### AIM OF THE TASK
Read the lines of the data below and retrieve those with "access".

### DATA UNDER STUDY
________________________________________

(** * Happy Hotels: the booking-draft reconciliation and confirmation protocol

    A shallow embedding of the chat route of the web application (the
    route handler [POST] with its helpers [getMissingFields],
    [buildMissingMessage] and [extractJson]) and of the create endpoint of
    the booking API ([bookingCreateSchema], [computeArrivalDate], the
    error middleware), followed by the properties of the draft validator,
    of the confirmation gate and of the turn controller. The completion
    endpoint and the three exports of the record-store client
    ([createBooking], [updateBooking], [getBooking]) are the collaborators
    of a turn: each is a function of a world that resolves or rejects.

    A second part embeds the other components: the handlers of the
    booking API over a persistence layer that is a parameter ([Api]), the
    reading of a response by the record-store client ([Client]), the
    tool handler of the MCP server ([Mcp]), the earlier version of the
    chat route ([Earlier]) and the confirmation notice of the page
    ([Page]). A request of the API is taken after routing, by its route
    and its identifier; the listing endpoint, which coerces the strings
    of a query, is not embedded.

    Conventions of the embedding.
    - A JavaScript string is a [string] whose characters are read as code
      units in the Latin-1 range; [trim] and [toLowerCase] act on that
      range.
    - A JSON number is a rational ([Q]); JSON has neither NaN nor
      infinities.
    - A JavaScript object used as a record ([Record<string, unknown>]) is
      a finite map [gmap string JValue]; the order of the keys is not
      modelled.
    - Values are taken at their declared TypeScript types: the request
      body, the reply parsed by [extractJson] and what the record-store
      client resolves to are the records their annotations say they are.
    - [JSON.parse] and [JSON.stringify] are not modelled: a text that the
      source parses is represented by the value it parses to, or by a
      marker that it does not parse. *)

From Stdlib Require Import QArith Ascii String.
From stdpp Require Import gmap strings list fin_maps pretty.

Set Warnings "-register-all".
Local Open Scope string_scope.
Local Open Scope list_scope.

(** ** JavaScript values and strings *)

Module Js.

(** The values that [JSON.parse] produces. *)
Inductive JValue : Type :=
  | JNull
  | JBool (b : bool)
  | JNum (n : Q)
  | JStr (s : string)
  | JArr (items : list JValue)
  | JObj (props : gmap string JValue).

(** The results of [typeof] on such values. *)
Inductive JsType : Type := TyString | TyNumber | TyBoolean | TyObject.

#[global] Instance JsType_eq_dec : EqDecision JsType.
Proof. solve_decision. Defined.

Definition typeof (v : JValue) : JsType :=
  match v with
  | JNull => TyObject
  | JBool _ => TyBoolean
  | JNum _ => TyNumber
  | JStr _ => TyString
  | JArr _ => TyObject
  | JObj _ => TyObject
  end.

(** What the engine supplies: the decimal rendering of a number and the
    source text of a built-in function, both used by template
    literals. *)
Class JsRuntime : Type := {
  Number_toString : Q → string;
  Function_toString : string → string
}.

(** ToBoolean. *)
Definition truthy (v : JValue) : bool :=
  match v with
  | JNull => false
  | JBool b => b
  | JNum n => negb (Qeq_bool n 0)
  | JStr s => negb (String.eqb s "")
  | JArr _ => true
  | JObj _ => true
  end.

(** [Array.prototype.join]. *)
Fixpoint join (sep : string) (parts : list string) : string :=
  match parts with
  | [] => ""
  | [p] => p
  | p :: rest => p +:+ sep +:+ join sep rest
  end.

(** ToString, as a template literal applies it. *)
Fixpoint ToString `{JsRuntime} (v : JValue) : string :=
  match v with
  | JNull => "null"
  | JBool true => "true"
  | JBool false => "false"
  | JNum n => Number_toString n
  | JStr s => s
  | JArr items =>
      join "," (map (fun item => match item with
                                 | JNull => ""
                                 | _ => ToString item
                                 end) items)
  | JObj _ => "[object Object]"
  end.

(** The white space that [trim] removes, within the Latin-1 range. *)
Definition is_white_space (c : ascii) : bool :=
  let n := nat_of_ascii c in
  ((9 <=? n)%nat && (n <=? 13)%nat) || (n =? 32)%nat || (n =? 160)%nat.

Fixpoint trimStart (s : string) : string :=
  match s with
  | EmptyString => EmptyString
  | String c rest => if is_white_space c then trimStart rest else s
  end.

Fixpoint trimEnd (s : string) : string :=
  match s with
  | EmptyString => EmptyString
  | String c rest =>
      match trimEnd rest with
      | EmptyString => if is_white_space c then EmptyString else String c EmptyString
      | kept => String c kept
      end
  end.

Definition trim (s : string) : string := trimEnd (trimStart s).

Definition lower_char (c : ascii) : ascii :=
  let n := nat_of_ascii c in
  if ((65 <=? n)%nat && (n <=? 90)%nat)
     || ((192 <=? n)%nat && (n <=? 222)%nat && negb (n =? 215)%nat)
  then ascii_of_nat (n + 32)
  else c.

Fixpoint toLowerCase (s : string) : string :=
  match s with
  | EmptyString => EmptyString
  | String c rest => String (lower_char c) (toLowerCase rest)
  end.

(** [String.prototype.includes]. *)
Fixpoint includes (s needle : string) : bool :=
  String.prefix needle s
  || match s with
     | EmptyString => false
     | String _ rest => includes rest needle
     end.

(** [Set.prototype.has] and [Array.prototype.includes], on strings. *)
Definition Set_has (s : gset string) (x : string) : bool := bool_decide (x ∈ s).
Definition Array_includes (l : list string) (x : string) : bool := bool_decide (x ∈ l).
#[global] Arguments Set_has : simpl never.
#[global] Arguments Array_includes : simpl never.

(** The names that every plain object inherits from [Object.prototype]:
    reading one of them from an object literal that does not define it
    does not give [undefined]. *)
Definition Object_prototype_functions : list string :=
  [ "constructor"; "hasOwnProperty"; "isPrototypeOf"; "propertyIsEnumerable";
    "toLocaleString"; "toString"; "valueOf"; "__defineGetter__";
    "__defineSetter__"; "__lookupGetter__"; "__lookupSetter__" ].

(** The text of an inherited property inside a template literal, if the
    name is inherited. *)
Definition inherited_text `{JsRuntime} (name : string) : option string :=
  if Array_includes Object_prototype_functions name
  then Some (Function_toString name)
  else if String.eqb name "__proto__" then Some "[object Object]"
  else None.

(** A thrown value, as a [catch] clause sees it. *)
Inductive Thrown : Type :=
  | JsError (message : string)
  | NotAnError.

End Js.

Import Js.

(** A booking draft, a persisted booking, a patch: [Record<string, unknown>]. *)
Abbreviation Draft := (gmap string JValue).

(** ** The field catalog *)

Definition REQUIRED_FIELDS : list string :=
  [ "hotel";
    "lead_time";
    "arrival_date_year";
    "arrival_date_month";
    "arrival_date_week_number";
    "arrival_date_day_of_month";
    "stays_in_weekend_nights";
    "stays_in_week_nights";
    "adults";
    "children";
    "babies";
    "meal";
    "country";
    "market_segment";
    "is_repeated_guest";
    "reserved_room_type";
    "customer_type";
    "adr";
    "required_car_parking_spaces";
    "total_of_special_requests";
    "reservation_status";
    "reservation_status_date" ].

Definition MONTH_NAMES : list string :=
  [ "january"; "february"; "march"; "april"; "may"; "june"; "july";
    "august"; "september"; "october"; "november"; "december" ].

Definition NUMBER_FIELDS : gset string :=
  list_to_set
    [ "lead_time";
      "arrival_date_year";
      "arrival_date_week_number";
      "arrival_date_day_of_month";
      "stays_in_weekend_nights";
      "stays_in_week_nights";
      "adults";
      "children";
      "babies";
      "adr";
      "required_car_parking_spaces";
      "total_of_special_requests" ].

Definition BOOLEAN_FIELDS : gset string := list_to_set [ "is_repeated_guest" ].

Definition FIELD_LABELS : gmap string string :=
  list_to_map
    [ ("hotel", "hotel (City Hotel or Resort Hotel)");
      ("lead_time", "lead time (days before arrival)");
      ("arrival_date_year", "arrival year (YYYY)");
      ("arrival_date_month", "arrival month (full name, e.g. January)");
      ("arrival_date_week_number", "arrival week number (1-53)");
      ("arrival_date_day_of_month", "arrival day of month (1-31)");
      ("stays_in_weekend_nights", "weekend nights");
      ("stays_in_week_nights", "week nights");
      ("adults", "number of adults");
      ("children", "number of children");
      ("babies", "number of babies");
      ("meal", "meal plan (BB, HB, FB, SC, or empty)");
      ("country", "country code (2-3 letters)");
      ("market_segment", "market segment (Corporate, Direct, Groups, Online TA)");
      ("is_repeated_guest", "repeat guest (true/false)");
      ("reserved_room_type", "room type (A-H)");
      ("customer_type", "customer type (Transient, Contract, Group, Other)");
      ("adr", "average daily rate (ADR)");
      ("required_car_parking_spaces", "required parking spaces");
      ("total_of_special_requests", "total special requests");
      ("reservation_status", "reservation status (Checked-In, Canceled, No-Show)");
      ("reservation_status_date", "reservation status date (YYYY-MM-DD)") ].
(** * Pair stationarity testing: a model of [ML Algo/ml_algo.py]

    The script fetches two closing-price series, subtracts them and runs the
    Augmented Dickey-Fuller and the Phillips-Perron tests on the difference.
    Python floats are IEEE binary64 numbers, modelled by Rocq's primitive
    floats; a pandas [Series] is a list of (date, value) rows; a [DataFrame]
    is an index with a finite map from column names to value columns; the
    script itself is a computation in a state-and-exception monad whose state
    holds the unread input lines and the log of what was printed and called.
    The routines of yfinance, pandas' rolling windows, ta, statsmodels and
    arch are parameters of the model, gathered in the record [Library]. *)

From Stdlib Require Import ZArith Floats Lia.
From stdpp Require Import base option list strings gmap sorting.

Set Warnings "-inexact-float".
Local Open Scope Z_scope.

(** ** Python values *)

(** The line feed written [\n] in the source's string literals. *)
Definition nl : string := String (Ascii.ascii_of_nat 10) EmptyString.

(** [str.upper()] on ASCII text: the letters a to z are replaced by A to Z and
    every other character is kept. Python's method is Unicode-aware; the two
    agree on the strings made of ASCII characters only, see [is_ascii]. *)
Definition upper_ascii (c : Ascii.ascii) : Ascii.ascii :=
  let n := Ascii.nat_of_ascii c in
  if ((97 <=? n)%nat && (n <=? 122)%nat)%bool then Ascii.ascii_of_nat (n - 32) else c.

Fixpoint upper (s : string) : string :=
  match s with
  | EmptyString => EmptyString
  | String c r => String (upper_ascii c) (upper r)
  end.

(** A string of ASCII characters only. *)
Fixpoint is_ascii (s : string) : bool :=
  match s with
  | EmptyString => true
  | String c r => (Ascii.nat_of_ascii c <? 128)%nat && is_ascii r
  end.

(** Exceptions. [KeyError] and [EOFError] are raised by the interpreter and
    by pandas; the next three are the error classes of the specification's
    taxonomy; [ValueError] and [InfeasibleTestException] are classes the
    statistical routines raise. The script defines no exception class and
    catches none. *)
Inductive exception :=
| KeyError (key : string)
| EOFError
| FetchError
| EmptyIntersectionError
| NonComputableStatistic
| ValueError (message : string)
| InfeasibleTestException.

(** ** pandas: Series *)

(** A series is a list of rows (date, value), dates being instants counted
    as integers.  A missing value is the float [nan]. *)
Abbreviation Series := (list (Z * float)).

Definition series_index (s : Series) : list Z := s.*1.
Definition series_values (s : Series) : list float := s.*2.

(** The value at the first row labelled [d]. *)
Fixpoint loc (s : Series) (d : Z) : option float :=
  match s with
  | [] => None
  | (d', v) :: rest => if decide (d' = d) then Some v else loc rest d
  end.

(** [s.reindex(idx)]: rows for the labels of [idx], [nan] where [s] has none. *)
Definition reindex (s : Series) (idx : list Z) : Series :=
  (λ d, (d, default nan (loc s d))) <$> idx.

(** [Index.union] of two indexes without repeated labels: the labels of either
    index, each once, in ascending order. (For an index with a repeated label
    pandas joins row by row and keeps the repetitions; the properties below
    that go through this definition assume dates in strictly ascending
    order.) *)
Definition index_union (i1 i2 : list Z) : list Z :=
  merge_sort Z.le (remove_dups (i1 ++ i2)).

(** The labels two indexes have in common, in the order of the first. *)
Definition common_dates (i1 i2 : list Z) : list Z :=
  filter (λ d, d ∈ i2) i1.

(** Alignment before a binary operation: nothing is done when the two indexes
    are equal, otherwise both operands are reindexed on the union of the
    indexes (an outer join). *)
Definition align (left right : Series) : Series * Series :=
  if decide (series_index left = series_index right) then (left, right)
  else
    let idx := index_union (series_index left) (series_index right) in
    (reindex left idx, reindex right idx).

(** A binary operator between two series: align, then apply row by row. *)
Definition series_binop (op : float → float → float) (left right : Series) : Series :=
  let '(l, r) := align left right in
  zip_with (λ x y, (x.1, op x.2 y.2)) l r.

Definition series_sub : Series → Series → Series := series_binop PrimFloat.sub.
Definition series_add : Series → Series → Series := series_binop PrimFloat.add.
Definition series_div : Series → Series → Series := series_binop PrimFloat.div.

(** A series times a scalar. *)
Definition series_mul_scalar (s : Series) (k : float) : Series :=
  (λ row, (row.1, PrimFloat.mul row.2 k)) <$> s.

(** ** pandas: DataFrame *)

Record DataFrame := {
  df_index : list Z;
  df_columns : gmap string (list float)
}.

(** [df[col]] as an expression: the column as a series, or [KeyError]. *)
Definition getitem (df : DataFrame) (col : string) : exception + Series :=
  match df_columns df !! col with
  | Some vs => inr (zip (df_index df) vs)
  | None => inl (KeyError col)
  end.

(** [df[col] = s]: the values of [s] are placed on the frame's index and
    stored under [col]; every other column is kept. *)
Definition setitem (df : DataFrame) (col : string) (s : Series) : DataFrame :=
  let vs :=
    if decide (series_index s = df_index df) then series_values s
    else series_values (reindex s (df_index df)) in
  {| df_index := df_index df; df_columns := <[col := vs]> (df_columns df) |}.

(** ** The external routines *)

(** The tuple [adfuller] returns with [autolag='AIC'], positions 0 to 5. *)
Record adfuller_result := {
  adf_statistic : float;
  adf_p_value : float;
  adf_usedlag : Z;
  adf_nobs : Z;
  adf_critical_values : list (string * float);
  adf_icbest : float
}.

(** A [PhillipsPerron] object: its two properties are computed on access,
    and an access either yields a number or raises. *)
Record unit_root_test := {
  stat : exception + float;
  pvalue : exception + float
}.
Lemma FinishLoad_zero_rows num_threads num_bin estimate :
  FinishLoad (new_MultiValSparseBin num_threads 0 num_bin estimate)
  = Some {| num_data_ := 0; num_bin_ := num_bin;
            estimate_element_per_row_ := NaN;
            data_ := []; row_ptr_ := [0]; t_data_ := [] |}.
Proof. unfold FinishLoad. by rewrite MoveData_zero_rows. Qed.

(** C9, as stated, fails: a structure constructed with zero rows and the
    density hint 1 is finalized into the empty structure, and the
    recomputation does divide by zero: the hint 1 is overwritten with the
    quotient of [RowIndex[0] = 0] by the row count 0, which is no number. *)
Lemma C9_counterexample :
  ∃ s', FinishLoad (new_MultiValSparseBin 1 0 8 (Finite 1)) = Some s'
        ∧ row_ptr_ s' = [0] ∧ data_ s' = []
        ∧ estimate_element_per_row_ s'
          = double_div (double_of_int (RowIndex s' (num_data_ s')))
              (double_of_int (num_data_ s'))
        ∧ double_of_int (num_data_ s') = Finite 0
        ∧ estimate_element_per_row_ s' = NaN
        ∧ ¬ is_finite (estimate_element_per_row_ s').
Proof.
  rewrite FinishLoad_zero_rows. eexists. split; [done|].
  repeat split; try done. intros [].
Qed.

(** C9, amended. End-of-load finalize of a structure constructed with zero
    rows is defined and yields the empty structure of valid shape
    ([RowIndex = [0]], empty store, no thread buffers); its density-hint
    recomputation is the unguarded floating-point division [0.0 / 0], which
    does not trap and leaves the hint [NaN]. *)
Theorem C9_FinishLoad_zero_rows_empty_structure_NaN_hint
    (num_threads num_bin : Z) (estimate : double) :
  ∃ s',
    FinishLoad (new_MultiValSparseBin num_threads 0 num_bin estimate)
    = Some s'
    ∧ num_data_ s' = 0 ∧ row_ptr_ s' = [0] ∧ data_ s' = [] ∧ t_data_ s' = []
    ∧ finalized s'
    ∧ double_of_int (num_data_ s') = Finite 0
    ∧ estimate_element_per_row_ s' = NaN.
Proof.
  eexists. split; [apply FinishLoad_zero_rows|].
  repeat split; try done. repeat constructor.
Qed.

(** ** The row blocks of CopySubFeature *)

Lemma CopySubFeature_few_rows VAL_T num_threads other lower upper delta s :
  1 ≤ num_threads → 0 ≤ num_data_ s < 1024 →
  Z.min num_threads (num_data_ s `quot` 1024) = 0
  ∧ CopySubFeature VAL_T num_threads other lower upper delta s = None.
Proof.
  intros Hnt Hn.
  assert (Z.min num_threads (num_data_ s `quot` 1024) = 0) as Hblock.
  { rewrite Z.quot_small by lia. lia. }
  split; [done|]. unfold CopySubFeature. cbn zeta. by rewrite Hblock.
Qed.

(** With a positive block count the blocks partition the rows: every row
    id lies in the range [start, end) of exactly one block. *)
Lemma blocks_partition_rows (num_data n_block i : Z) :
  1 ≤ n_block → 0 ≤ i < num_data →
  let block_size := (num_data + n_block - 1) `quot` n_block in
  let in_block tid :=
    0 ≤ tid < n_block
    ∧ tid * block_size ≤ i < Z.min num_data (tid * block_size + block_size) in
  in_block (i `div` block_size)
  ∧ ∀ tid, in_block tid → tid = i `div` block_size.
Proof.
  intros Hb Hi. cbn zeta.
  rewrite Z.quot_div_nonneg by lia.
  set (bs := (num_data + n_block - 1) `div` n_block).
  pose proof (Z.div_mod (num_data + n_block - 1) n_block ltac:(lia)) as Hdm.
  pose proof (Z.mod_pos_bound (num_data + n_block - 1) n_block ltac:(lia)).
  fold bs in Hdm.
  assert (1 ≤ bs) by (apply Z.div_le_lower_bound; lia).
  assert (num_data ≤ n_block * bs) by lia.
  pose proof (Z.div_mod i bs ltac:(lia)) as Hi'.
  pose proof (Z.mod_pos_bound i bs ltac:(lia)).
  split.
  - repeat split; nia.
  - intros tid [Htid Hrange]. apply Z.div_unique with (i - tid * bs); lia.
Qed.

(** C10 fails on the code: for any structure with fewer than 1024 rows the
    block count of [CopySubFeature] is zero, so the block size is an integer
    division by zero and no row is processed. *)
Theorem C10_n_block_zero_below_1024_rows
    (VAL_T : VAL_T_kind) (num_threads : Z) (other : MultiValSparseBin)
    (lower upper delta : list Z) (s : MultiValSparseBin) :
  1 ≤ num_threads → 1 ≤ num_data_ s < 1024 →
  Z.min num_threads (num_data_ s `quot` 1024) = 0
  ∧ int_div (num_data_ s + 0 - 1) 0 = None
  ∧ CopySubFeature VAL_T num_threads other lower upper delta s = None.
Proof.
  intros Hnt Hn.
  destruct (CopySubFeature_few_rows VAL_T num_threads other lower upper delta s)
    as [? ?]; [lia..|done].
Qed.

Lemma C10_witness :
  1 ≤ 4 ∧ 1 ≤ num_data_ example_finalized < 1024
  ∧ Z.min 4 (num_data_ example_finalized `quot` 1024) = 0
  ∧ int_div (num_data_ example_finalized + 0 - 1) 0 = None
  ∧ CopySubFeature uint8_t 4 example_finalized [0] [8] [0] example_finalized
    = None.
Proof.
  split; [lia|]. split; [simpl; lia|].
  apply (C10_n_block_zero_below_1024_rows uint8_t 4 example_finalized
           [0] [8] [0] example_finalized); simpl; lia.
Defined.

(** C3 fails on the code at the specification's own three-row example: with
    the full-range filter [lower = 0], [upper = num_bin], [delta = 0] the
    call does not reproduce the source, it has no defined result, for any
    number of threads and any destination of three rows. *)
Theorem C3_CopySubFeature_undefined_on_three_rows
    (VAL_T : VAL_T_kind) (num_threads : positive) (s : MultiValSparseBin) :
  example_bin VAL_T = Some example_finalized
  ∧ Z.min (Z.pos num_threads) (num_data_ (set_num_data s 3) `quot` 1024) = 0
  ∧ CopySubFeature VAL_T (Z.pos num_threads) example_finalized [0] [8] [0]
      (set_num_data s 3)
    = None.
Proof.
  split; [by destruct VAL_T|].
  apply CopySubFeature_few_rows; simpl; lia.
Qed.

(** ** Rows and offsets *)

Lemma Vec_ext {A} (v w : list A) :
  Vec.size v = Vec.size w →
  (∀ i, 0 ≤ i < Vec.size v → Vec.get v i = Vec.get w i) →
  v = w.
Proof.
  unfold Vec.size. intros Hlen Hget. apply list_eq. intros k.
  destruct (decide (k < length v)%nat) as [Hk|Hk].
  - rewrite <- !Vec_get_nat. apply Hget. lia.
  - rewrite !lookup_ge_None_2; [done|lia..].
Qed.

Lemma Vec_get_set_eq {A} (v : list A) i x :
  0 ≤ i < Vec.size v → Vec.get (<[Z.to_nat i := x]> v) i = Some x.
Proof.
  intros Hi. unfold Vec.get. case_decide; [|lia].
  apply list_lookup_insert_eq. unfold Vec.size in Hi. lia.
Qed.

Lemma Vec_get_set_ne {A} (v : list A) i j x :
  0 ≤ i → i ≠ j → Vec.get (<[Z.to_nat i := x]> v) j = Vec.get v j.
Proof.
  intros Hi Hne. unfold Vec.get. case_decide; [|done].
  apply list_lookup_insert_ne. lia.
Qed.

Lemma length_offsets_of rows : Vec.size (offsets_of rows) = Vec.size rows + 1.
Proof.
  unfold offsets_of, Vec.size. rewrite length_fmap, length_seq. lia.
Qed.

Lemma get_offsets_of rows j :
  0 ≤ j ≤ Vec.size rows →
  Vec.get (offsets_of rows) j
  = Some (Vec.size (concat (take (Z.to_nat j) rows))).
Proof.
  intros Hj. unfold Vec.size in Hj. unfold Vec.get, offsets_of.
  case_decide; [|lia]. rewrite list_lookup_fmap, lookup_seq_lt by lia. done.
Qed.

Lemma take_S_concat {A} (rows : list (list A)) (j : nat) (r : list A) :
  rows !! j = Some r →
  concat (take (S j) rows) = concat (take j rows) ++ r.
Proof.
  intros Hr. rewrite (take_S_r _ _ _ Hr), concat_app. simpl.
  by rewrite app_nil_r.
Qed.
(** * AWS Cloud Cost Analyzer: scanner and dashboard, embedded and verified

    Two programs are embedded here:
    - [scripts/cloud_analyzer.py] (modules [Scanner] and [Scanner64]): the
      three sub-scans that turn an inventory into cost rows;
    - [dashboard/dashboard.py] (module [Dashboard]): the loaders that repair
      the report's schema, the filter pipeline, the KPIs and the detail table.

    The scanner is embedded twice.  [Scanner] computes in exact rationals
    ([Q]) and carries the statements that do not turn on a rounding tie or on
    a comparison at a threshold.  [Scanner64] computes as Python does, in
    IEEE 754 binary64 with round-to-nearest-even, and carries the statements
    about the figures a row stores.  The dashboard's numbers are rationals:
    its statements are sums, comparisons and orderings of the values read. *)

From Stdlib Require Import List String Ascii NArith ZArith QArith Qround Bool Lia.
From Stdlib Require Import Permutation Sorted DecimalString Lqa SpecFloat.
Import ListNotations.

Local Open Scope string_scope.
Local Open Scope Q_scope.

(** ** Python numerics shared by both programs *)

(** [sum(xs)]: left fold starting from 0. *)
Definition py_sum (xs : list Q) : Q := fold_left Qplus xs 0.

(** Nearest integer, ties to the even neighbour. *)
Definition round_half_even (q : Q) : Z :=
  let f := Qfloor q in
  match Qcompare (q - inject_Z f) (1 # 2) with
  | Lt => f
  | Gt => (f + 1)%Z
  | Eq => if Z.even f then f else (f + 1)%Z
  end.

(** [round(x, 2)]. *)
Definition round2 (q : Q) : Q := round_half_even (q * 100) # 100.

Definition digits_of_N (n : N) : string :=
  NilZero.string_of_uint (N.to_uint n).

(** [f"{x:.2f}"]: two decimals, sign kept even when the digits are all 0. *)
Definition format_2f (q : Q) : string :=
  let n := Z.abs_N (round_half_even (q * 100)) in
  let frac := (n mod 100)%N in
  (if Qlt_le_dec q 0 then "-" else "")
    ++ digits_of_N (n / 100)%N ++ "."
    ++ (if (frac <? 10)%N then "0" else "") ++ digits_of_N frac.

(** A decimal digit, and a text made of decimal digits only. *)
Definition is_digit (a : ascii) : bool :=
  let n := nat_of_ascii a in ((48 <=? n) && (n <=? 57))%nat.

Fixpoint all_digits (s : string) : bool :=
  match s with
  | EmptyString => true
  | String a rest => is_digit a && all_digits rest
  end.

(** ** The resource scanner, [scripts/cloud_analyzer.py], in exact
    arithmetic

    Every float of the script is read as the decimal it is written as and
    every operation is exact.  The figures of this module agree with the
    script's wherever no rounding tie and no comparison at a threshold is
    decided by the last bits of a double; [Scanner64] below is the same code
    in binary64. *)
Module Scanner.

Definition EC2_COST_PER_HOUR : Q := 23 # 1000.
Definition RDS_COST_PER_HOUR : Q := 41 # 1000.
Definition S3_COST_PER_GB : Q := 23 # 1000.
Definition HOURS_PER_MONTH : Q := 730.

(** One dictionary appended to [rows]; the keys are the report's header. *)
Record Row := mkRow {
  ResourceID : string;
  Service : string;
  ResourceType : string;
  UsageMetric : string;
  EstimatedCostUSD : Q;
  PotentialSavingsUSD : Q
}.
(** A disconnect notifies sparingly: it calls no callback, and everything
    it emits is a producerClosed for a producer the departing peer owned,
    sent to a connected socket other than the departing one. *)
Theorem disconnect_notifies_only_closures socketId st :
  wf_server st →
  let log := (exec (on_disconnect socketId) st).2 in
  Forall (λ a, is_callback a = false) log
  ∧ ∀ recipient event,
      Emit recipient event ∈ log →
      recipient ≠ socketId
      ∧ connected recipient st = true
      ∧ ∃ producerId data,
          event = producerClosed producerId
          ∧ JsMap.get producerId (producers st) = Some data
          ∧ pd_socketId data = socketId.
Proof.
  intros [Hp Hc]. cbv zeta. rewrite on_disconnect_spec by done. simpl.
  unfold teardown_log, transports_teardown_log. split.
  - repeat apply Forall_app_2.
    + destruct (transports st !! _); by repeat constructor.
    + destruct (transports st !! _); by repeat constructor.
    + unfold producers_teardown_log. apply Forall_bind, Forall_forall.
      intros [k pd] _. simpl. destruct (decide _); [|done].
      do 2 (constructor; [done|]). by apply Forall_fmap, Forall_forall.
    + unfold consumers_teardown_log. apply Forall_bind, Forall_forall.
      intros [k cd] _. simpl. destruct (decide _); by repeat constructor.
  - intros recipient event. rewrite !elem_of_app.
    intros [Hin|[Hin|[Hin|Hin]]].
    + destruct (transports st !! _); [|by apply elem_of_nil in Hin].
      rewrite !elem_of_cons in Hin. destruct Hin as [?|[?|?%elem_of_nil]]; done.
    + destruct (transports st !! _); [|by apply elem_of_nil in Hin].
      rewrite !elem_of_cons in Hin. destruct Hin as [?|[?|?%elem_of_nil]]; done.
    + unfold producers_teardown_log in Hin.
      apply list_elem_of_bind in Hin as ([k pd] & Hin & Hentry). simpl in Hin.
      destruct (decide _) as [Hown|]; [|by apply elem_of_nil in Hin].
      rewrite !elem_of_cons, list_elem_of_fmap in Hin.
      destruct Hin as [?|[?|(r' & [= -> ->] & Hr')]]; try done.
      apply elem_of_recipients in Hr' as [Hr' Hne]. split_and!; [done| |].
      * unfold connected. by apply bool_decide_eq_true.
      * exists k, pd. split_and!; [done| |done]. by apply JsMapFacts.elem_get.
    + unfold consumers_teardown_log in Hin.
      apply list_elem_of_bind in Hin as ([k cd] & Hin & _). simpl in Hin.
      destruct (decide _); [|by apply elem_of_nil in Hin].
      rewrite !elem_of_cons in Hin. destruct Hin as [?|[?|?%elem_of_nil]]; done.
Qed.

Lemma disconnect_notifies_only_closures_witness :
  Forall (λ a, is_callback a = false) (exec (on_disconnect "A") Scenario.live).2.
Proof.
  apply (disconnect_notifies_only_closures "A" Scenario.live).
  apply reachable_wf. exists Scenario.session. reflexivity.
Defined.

________________________________________

### YOUR SOLUTION
(** A [PhillipsPerron] object: its two properties are computed on access,
    and an access either yields a number or raises. *)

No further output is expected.